A única lógica procedimental de um Estado autoritário, é a não lógica de Estado. Ou seja, prevalece uma espécie de vontade universal arbitrária do tirano. Sendo assim, é razoável inferir que tudo pode acontecer, incluindo um assassinato. O que acabo de afirmar não constitui qualquer fertilidade romanesca. Existem provas históricas e recentes bastantes de que aquele que detém o monopólio do uso da violência, riscou o império da lei para fazer reinar a sua vontade, somando assassínios.

O esquema de perseguição a jornalistas e condicionamento dos órgãos de comunicação social que descreve tem condições para permanecer igual após a morte ou abandono da vida política de José Eduardo dos Santos?
Esta questão é de elevada complexidade.
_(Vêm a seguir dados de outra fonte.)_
(** * Billing system: invoice assembly, numbering and master data

    A shallow embedding of the billing application's handlers
    ([generateInvoicePrefix], [handleGenerateBill], [handleSaveInvoice],
    the customer handlers of the [App] component and the prefix input
    handler of [FirmSetup]) together with the properties of its
    specification.

    Modelling conventions.
    - A JavaScript string is the list of its UTF-16 code units
      ([jsstring]); the regular expressions of the source have no [u]
      flag, so they work on code units as well.
    - A JavaScript number that holds a price, a quantity, a rate or a
      total is an exact rational ([Q]); the rounding of IEEE doubles is
      not modelled.  Counters and clock readings are integers ([Z]).
    - An optional property ([x?: T], possibly [undefined]) is an [option].
    - The remote document store is explicit state; whether a store call
      succeeds is decided by the environment and is an argument of the
      handler that issues the call. *)

From Stdlib Require Import ZArith QArith Lia Lqa String Ascii DecimalString.
From Stdlib Require Import DecimalZ DecimalPos.
From Corelib Require PrimFloat.
From stdpp Require Import gmap list strings sorting.

Local Open Scope Z_scope.

(** ** JavaScript strings *)

Abbreviation jsstring := (list N).

(** A literal of the source, as code units. *)
Definition lit (s : string) : jsstring :=
  List.map N_of_ascii (list_ascii_of_string s).

Module Js.

Local Open Scope N_scope.

(** The character class [[a-zA-Z0-9]]. *)
Definition isAlnum (c : N) : bool :=
  ((48 <=? c) && (c <=? 57)) || ((65 <=? c) && (c <=? 90))
  || ((97 <=? c) && (c <=? 122)).

(** The class [[A-Z0-9]]. *)
Definition isUpperAlnum (c : N) : bool :=
  ((48 <=? c) && (c <=? 57)) || ((65 <=? c) && (c <=? 90)).

(** [\s] of a regular expression, which is also what [trim] removes:
    the WhiteSpace and LineTerminator code points of ECMAScript. *)
Definition isSpace (c : N) : bool :=
  ((9 <=? c) && (c <=? 13)) || (c =? 32) || (c =? 160) || (c =? 5760)
  || ((8192 <=? c) && (c <=? 8202)) || (c =? 8232) || (c =? 8233)
  || (c =? 8239) || (c =? 8287) || (c =? 12288) || (c =? 65279).

(** [s.replace(/[^a-zA-Z0-9]/g, '')]. *)
Definition stripNonAlnum (s : jsstring) : jsstring := List.filter isAlnum s.

Definition upperChar (c : N) : N :=
  if (97 <=? c) && (c <=? 122) then c - 32 else c.

(** [s.toUpperCase()], on the ASCII letters.  Every call of the source
    applies it to text that [stripNonAlnum] has already reduced to
    [[a-zA-Z0-9]], where this is the whole of its effect. *)
Definition toUpperCase (s : jsstring) : jsstring := List.map upperChar s.

Fixpoint dropWhile (p : N -> bool) (s : jsstring) : jsstring :=
  match s with
  | [] => []
  | c :: s' => if p c then dropWhile p s' else s
  end.

(** [s.trim()]. *)
Definition trim (s : jsstring) : jsstring :=
  rev (dropWhile isSpace (rev (dropWhile isSpace s))).

(** [s.split(/\s+/)]: the pieces between maximal runs of white space,
    an empty piece in front when the string starts with white space
    and at the end when it ends with it; one empty piece for the empty
    string.
    [inSep] tells that the run of white space being read has already
    closed a piece. *)
Fixpoint split_go (inSep : bool) (cur s : jsstring) : list jsstring :=
  match s with
  | [] => [cur]
  | c :: s' =>
      if isSpace c
      then (if inSep then split_go true cur s' else cur :: split_go true [] s')
      else split_go false (cur ++ [c]) s'
  end.

Definition splitWs (s : jsstring) : list jsstring := split_go false [] s.

(** [a || b] on strings: the empty string is falsy. *)
Definition strOr (a b : jsstring) : jsstring :=
  match a with [] => b | _ => a end.

(** Truthiness of an optional string ([undefined] and [''] are falsy). *)
Definition truthy (o : option jsstring) : bool :=
  match o with Some (_ :: _) => true | _ => false end.

(** [xs.filter(c => c).join('')] on an array of characters, some of
    them [undefined]. *)
Definition joinDefined (xs : list (option N)) : jsstring :=
  flat_map (fun o => match o with Some c => [c] | None => [] end) xs.

(** The template literal [`${n}`] of an integer. *)
Definition numToString (n : Z) : jsstring :=
  lit (NilZero.string_of_int (Z.to_int n)).

End Js.

Definition INV : jsstring := Eval cbv in lit "INV".
Definition dash : jsstring := Eval cbv in lit "-".

(** ** Invoice prefix (generateInvoicePrefix) *)

Definition generateInvoicePrefix (firmName : option jsstring) : jsstring :=
  match firmName with
  | None => INV
  | Some [] => INV
  | Some firmName =>
      match Js.trim firmName with
      | [] => INV
      | trimmed =>
          let cleanName := Js.toUpperCase (Js.stripNonAlnum firmName) in
          let words := Js.splitWs trimmed in
          match words with
          | [_] =>
              Js.strOr (take (Nat.min 4 (length cleanName)) cleanName) INV
          | [w0; w1] =>
              let word1 := Js.toUpperCase (Js.stripNonAlnum w0) in
              let word2 := Js.toUpperCase (Js.stripNonAlnum w1) in
              Js.strOr (take 2 word1 ++ take 2 word2) INV
          | _ =>
              Js.strOr
                (Js.toUpperCase
                   (Js.joinDefined
                      (List.map (fun w => head (Js.stripNonAlnum w))
                         (take (Nat.min 5 (length words)) words))))
                INV
          end
      end
  end.

(** ** Data model (types.ts)

    Each interface is a record in a module of its name, so that the
    fields keep the names of the source. *)

Module Product.
Record t := mk {
  id : Z;                      (* numeric product code *)
  name : jsstring;
  price : Q;
  docId : option jsstring      (* Firestore document id *)
}.
End Product.

Module BillItem.
Record t := mk {
  product : Product.t;
  quantity : Q;
  lineId : option jsstring;
  gstRate : option Q           (* percentage, 0 to 100 *)
}.
End BillItem.

Module InvoiceData.
Record t := mk {
  id : option jsstring;        (* document id, assigned by the store *)
  invoiceNumber : jsstring;
  date : Z;                    (* a Date, as milliseconds *)
  customerName : jsstring;
  customerPhone : jsstring;
  items : list BillItem.t;
  subtotal : Q;
  gstAmount : Q;
  grandTotal : Q;
  userId : jsstring;
  createdAt : option Z
}.

Definition with_id (i : option jsstring) (d : t) : t :=
  mk i (invoiceNumber d) (date d) (customerName d) (customerPhone d)
     (items d) (subtotal d) (gstAmount d) (grandTotal d) (userId d)
     (createdAt d).
End InvoiceData.

(** The display preferences.  Of these the handlers modelled here read
    the custom prefix only; the boolean toggles and the two free texts
    are used by the views. *)
Module DisplaySettings.
Record t := mk {
  customInvoicePrefix : option jsstring;
  customHeaderText : option jsstring;
  customInvoiceText : option jsstring
}.
End DisplaySettings.

(** [invoiceFormat] of the firm document, as the handlers use it:
    [{ type, startNumber, currentNumber }].  A document of the store is
    untyped, so each property may be missing. *)
Module InvoiceFormat.
Record t := mk {
  type : option jsstring;
  startNumber : option Z;
  currentNumber : option Z
}.

Definition with_currentNumber (n : Z) (f : t) : t :=
  mk (type f) (startNumber f) (Some n).
End InvoiceFormat.

Module FirmDetails.
Record t := mk {
  id : option jsstring;
  userId : jsstring;
  firmName : jsstring;
  address : jsstring;
  displaySettings : option DisplaySettings.t;
  invoiceFormat : option InvoiceFormat.t
}.

Definition with_invoiceFormat (f : option InvoiceFormat.t) (d : t) : t :=
  mk (id d) (userId d) (firmName d) (address d) (displaySettings d) f.
End FirmDetails.

Module Customer.
Record t := mk {
  id : jsstring;
  name : jsstring;
  phone : option jsstring;
  address : option jsstring;
  gstNumber : option jsstring;
  userId : jsstring
}.

(** [Omit<Customer, 'id' | 'userId'>]. *)
Record input := mkInput {
  in_name : jsstring;
  in_phone : option jsstring;
  in_address : option jsstring;
  in_gstNumber : option jsstring
}.

(** [Partial<Omit<Customer, 'id' | 'userId'>>]: [None] is a property
    that the object does not have. *)
Record patch := mkPatch {
  p_name : option jsstring;
  p_phone : option jsstring;
  p_address : option jsstring;
  p_gstNumber : option jsstring
}.

(** [{ id, userId, ...customer }]. *)
Definition ofInput (i u : jsstring) (c : input) : t :=
  mk i (in_name c) (in_phone c) (in_address c) (in_gstNumber c) u.

(** [{ ...c, ...data }]. *)
Definition merge (c : t) (data : patch) : t :=
  mk (id c)
     (default (name c) (p_name data))
     (match p_phone data with Some x => Some x | None => phone c end)
     (match p_address data with Some x => Some x | None => address c end)
     (match p_gstNumber data with Some x => Some x | None => gstNumber c end)
     (userId c).
End Customer.

(** ** The document store

    The collections [invoices], [customers] and [firmDetails] of the
    remote store; the last one is keyed by the owner's account id. *)

Module InvoiceDoc.
Record t := mk {
  invoiceNumber : jsstring;
  date : Z;
  customerName : jsstring;
  customerPhone : jsstring;
  items : list BillItem.t;
  subtotal : Q;
  gstAmount : Q;
  grandTotal : Q;
  userId : jsstring;
  createdAt : option Z;
  updatedAt : option Z
}.
End InvoiceDoc.

Module Store.
Record t := mk {
  invoices : gmap jsstring InvoiceDoc.t;
  customers : gmap jsstring Customer.t;
  firmDetails : gmap jsstring FirmDetails.t;
  serverTime : Z               (* what serverTimestamp() resolves to *)
}.

Definition with_invoices (m : gmap jsstring InvoiceDoc.t) (s : t) : t :=
  mk m (customers s) (firmDetails s) (serverTime s).
Definition with_customers (m : gmap jsstring Customer.t) (s : t) : t :=
  mk (invoices s) m (firmDetails s) (serverTime s).
Definition with_firmDetails (m : gmap jsstring FirmDetails.t) (s : t) : t :=
  mk (invoices s) (customers s) m (serverTime s).
End Store.

(** ** The state of the App component

    The state variables that the handlers below read or write.  The
    product list and the two loading flags belong to other handlers and
    to the views. *)

Inductive View := ViewForm | ViewHistory | ViewManage | ViewSettings.

Inductive Alert :=
| AlertLoginToGenerate
| AlertLoginToSave
| AlertSaveFailed
| AlertAddCustomerFailed
| AlertUpdateCustomerFailed
| AlertDeleteCustomerFailed.

Module AppState.
Record t := mk {
  user : option jsstring;      (* the uid of the signed-in user *)
  view : View;
  currentInvoice : option InvoiceData.t;
  editingInvoice : option InvoiceData.t;
  customers : list Customer.t;
  firmDetails : option FirmDetails.t
}.

Definition setView (v : View) (s : t) : t :=
  mk (user s) v (currentInvoice s) (editingInvoice s) (customers s)
     (firmDetails s).
Definition setCurrentInvoice (i : option InvoiceData.t) (s : t) : t :=
  mk (user s) (view s) i (editingInvoice s) (customers s) (firmDetails s).
Definition setEditingInvoice (i : option InvoiceData.t) (s : t) : t :=
  mk (user s) (view s) (currentInvoice s) i (customers s) (firmDetails s).
Definition setCustomers (f : list Customer.t -> list Customer.t) (s : t) : t :=
  mk (user s) (view s) (currentInvoice s) (editingInvoice s)
     (f (customers s)) (firmDetails s).
Definition setFirmDetails
    (f : option FirmDetails.t -> option FirmDetails.t) (s : t) : t :=
  mk (user s) (view s) (currentInvoice s) (editingInvoice s) (customers s)
     (f (firmDetails s)).
End AppState.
No caso de José Eduardo dos Santos ser forçado a abandonar o poder por meio de uma revolução pacífica, que conduza um processo de transição democrática, pode dizer-se que há possibilidades de criar uma sociedade aberta e, consequentemente, os jornalistas hão de articular-se de acordo com as exigências civilizacionais do mundo contemporâneo. Outro cenário é: José Eduardo sai vivo ou morto, mas deixa o seu grupo a (des)conduzir o país, tal como acontece há mais de 40 anos. Um regime é um sistema; é uma cultura instalada. Com a sua morte ou saída, mas com o seu partido a manter o poder, nada mudará porque partilham uma visão do Mundo. Além do mais, existem muitos interesses instalados que não acabarão com a morte ou retirada de José Eduardo dos Santos. Para uma nova sociedade livre, incluindo no setor da imprensa, tanto o partido do grupo hegemónico e opressor, quanto o seu chefe, devem ser removidos do xadrez político nacional.


Em Portugal também houve, há muito poucos anos, um ex-primeiro-ministro que tentou promover a compra de órgãos de comunicação social que considerava hostis ao seu Governo. O Presidente de Angola faz aquilo que alguns governantes de países ocidentais gostariam de conseguir?
Não sei se os governantes de países ocidentais gostariam de conseguir. Mas posso afirmar que muitos atos dos governantes em qualquer parte do Mundo dependem essencialmente do grau de esclarecimento do povo. Existem atos, que talvez Obama ou outro governante ocidental gostaria de fazer, mas sabem que os seus povos não admitirão. O povo angolano é vítima, sim, mas é parcialmente cúmplice por tudo que assistimos em Angola. Nesta minha curta presença no Mundo, nunca vi um povo tão ambíguo quanto o angolano. Lamenta o nível de corrupção em que o país se encontra, mas ao mesmo tempo gostaria de ser amigo de pessoas envolvidas na corrupção. Clamam de júbilo perante lumpen [desinteressados na evolução política] radicais!


Consegue calcular qual é a percentagem de angolanos que têm consciência de que Angola está amordaçada?
Não me arriscaria a avançar percentagem. Seria falta de rigor na análise. A única ‘certeza hipotética’ que tenho é de que os angolanos parecem indiferentes ao sofrimento.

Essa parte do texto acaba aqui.